> _What the task requires_:
Please keep to the lines below from the one with "([webDir]), a [server]" through the one with "development builds); [cleartext]", and restate them word for word, ends included.

[Dataset items]
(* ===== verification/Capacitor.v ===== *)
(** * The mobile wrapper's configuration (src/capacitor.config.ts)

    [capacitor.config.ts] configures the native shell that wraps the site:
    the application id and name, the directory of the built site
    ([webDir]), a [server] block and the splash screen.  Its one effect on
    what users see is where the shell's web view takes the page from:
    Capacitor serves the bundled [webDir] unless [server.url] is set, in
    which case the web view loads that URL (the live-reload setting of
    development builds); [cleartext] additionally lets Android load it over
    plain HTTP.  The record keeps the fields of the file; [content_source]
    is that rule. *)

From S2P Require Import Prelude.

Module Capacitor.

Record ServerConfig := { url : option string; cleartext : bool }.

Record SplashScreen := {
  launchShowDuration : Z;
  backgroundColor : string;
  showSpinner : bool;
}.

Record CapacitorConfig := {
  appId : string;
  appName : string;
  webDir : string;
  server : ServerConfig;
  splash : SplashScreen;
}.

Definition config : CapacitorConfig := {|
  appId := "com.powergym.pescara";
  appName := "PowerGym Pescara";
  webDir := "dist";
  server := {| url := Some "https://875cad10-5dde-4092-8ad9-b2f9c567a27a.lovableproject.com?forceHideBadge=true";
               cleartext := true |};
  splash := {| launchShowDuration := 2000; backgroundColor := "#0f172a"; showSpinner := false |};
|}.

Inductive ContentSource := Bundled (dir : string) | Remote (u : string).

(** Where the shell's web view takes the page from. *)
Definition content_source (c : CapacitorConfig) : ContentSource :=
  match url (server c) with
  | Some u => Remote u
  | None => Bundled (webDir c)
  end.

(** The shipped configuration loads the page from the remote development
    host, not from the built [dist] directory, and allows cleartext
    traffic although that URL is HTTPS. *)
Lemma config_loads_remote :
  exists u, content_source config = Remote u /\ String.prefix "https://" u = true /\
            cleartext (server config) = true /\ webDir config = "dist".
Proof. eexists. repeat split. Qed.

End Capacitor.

> _Result of this exercise_:
    ([webDir]), a [server] block and the splash screen.  Its one effect on
    what users see is where the shell's web view takes the page from:
    Capacitor serves the bundled [webDir] unless [server.url] is set, in
    which case the web view loads that URL (the live-reload setting of
    development builds); [cleartext] additionally lets Android load it over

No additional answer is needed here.